* Your objective: Whenever a line in the records below contains "Htame", pick it out.

* Saved entries:

(** A node does what it says: the selector goes to its case, anything else to the
    next node, and the state register keeps its value. *)
Lemma node_run block node c a c' :
  parse_dispatch_node block = Some node -> clean_block block = true ->
  Forall insn_typed (bl_instructions block) -> block_run block c a c' ->
  cpu_regs c' (dn_reg node) = cpu_regs c (dn_reg node) /\
  a = if low (dn_width node) (cpu_regs c (dn_reg node)) =? dn_selector node
      then dn_case_target node else dn_next node.
Proof.
  intros Hp Hclean Ht Hrun.
  destruct (parse_dispatch_node_shape block node Hp)
    as (rb & cmp & aft & br & Hb & -> & Hk & _ & Hcond & Hkc & Hd & Hleft & Hw0 & Hw8 & Hna & Hwr).
  unfold clean_block in Hclean. rewrite Hp in Hclean. apply andb_true_iff in Hclean as [Htame Hflags].
  cbn [make_node dn_reg] in Htame.
  assert (rev (bl_instructions block) = br :: rev (rev rb ++ cmp :: aft)) as Hrev.
  { rewrite Hb. change (cmp :: aft ++ [br]) with ((cmp :: aft) ++ [br]). rewrite app_assoc, rev_app_distr. done. }
  unfold block_run in Hrun. rewrite Hrev in Hrun, Hflags. rewrite rev_involutive, Hk in Hrun.
  cbn [tail] in Hflags. destruct (flags_clean_spec rb cmp aft Hkc Hna Hflags) as [[Hfc Hcd] Hfa].
  destruct Hrun as [Hx Ha]. apply executes_app in Hx as (c1 & Hx1 & Hx2).
  inversion Hx2 as [|? ? ? c2 ? Hxc Hx3]; subst.
  assert (Forall (fun i => tame (in_destination_register cmp) i = true) (rev rb) /\ tame (in_destination_register cmp) cmp = true /\
      Forall (fun i => tame (in_destination_register cmp) i = true) aft)
    as (Ht1 & Ht2 & Ht3).
  { rewrite forallb_forall in Htame. rewrite Hb in Htame.
    split_and!; [apply Forall_forall; intros i Hi| |apply Forall_forall; intros i Hi];
      apply Htame, list_elem_of_In; set_solver. }
  apply Forall_app in Hwr as [Hwr1 Hwr2].
  pose proof (tame_executes _ _ _ _ Ht1 Hd Hwr1 Hx1) as E1.
  pose proof (tame_executes _ _ _ _ Ht3 Hd Hwr2 Hx3) as E3.
  assert (cpu_regs c2 (in_destination_register cmp) = cpu_regs c1 (in_destination_register cmp)) as E2.
  { eapply tame_keeps; [done|done| |done]. intros _. unfold writes_destination_value. rewrite Hkc. by destruct (_ =? _). }
  cbn [make_node dn_reg dn_width dn_selector dn_case_target dn_next]. split; [congruence|].
  pose proof (preserve_executes _ _ _ _ (in_condition br) Ht3 Hfa Hx3) as Hpres.
  assert (width_ok (in_value_width cmp)) as Hw.
  { rewrite Forall_forall in Ht. assert (insn_typed cmp) as (_ & _ & Hwt & _) by (apply Ht; rewrite Hb; set_solver).
    unfold width_ok. lia. }
  destruct Hxc as (_ & [(_ & _ & Hfx)|[Hcd' _]]); [|congruence]. unfold flags_effect in Hfx. rewrite Hfc in Hfx.
  unfold tame in Ht2. apply andb_true_iff in Ht2 as [[Hcall _]%negb_true_iff%orb_false_iff _]. rewrite Hcall in Hfx.
  unfold compared in Hfx. rewrite Hleft in Hfx. specialize (Hfx Hw).
  rewrite truncate_low, Hpres by done. rewrite <- E1.
  destruct Hcond as [Hc0|Hc0]; rewrite Hc0.
  - rewrite bool_decide_true by done. by rewrite (Hfx Cond_Zero _ eq_refl).
  - rewrite bool_decide_false by done. rewrite (Hfx Cond_NotZero _ eq_refl). by destruct (_ =? _).
Qed.

(** Blocks that are ready for the theorem: distinct starts, and in a block that compares a
    register no instruction whose effects the parser does not look at. *)
Definition blocks_ok (blocks : list Block) : Prop :=
  NoDup (map bl_start blocks) /\ forallb clean_block blocks = true /\
  Forall (fun b => Forall insn_typed (bl_instructions b)) blocks.

Lemma start_unique (blocks : list Block) b b' :
  NoDup (map bl_start blocks) -> b ∈ blocks -> b' ∈ blocks -> bl_start b = bl_start b' -> b = b'.
Proof.
  induction blocks as [|x blocks IH]; intros Hn Hb Hb' Heq; [by apply elem_of_nil in Hb|].
  cbn in Hn. apply NoDup_cons in Hn as [Hx Hn].
  apply elem_of_cons in Hb as [->|Hb], Hb' as [->|Hb']; [done| | |by apply IH];
    exfalso; apply Hx, list_elem_of_fmap; [by exists b'|by exists b].
Qed.

Lemma goes_node blocks a c a' c' node :
  blocks_ok blocks -> map_find Z.ltb a (collect_nodes blocks) = Some node ->
  goes blocks (a, c) (a', c') ->
  cpu_regs c' (dn_reg node) = cpu_regs c (dn_reg node) /\
  a' = if low (dn_width node) (cpu_regs c (dn_reg node)) =? dn_selector node
       then dn_case_target node else dn_next node.
Proof.
  intros (Hn & Hc & Ht) Hf Hg. destruct (collect_nodes_spec blocks) as [_ Hs].
  destruct (Hs a node Hf) as (b & Hb & Hp & Ha). inversion Hg as [b' ? ? ? Hb' Hr]; subst.
  rewrite (start_unique blocks b' b) in Hr by done.
  rewrite forallb_forall in Hc. rewrite Forall_forall in Ht.
  eapply node_run; [done|by apply Hc, list_elem_of_In|by apply Ht|done].
Qed.

(** While the selectors differ the execution follows the chain. *)
Lemma chain_passes blocks a chain cursor r w v c a' c' :
  blocks_ok blocks -> linked (collect_nodes blocks) a chain cursor ->
  Forall (fun n => dn_reg n = r /\ dn_width n = w /\ dn_selector n <> v) chain ->
  low w (cpu_regs c r) = v -> nsteps (goes blocks) (length chain) (a, c) (a', c') ->
  a' = cursor /\ cpu_regs c' r = cpu_regs c r.
Proof.
  intros Hok. revert a c. induction chain as [|n chain IH]; intros a c Hl Hall Hv Hx; cbn [linked length] in *.
  { inversion Hx; subst. done. }
  apply Forall_cons in Hall as [(Hr & Hw & Hs) Hall]. destruct Hl as [Hf Hl].
  inversion Hx as [|? ? [a1 c1] ? H1 H2]; subst.
  destruct (goes_node blocks a c a1 c1 n Hok Hf H1) as [Hk ->].
  destruct (Z.eqb_spec (low (dn_width n) (cpu_regs c (dn_reg n))) (dn_selector n)); [congruence|].
  rewrite <- Hk. apply (IH _ _ Hl); [exact Hall|by rewrite Hk|done].
Qed.
(* ===== verification/RuntimeCandidates.v ===== *)
(** String candidates at one place of a written buffer ([decode_nul_*],
    [best_nul_candidate], [add_pascal_interpretations], [unique_pascal_candidate] and
    [same_candidate] of [src/src/runtime_enrich_core.cpp]), and the readings of the bytes
    that they stand for. *)
From stdpp Require Import base numbers list strings option sets.
From Stdlib Require Import ZArith Init.Byte Lia.
From S2P Require Import Prelude OrderedMap Text RuntimeText.

(** ** Options and candidates *)

Definition kDefaultMinimumStringChars : Z := 4.
Definition kDefaultMaxStringCandidatesPerWrite : Z := 64.
Definition kDefaultMaxRuntimeStringBytes : Z := 4096.

Record StringScanOptions : Type := {
  image_big_endian : bool;
  allow_unicode : bool;
  allow_length_prefixed : bool;
  minimum_characters : Z;
  max_candidate_bytes : Z;
  max_candidates_per_write : Z;
  pointer_width : Z;
  pointer_ranges : list (Z * Z)
}.

Definition default_scan_options : StringScanOptions := {|
  image_big_endian := false;
  allow_unicode := true;
  allow_length_prefixed := true;
  minimum_characters := kDefaultMinimumStringChars;
  max_candidate_bytes := kDefaultMaxRuntimeStringBytes;
  max_candidates_per_write := kDefaultMaxStringCandidatesPerWrite;
  pointer_width := 8;
  pointer_ranges := []
|}.

Record DecodedString : Type := {
  ds_encoding : RuntimeEncoding;
  ds_layout : StringLayout;
  ds_raw_size : Z;
  ds_codepoints : list Z;
  ds_raw : bytes
}.

Definition assign_candidate (start : bytes) (raw_size : Z) (encoding : RuntimeEncoding)
    (layout : StringLayout) (codepoints : list Z) : DecodedString := {|
  ds_encoding := encoding;
  ds_layout := layout;
  ds_raw_size := raw_size;
  ds_codepoints := codepoints;
  ds_raw := take (Z.to_nat raw_size) start
|}.

(** ** NUL-terminated strings

    The searches for the terminator return the size of the payload before it. *)

(** [std::find] of a zero byte. *)
Fixpoint find_nul8 (bs : bytes) (payload_size : Z) : option Z :=
  match bs with
  | [] => None
  | b :: r => if b2z b =? 0 then Some payload_size else find_nul8 r (payload_size + 1)
  end.

Fixpoint find_nul16 (big_endian : bool) (bs : bytes) (payload_size : Z) : option Z :=
  match bs with
  | a :: b :: r =>
      if negb (read_u16 a b big_endian =? 0) then find_nul16 big_endian r (payload_size + 2)
      else Some payload_size
  | _ => None
  end.

Fixpoint find_nul32 (big_endian : bool) (bs : bytes) (payload_size : Z) : option Z :=
  match bs with
  | a :: b :: c :: d :: r =>
      if negb (read_u32 a b c d big_endian =? 0) then find_nul32 big_endian r (payload_size + 4)
      else Some payload_size
  | _ => None
  end.

Definition decode_nul_utf8 (bs : bytes) (minimum : Z) : option DecodedString :=
  match find_nul8 bs 0 with
  | None => None
  | Some payload_size =>
      match decode_utf8_exact (take (Z.to_nat payload_size) bs) minimum with
      | None => None
      | Some (codepoints, encoding) =>
          Some (assign_candidate bs (payload_size + 1) encoding NUL_TERMINATED codepoints)
      end
  end.

Definition decode_nul_utf16 (bs : bytes) (big_endian : bool) (minimum : Z) :
    option DecodedString :=
  match find_nul16 big_endian bs 0 with
  | None => None
  | Some payload_size =>
      match decode_utf16_exact (take (Z.to_nat payload_size) bs) big_endian minimum with
      | None => None
      | Some codepoints =>
          Some (assign_candidate bs (payload_size + 2)
                  (if big_endian then RuntimeEncoding_UTF16_BE else RuntimeEncoding_UTF16_LE)
                  NUL_TERMINATED codepoints)
      end
  end.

* Solution to this problem:
  unfold clean_block in Hclean. rewrite Hp in Hclean. apply andb_true_iff in Hclean as [Htame Hflags].
  cbn [make_node dn_reg] in Htame.
  { rewrite forallb_forall in Htame. rewrite Hb in Htame.
      apply Htame, list_elem_of_In; set_solver. }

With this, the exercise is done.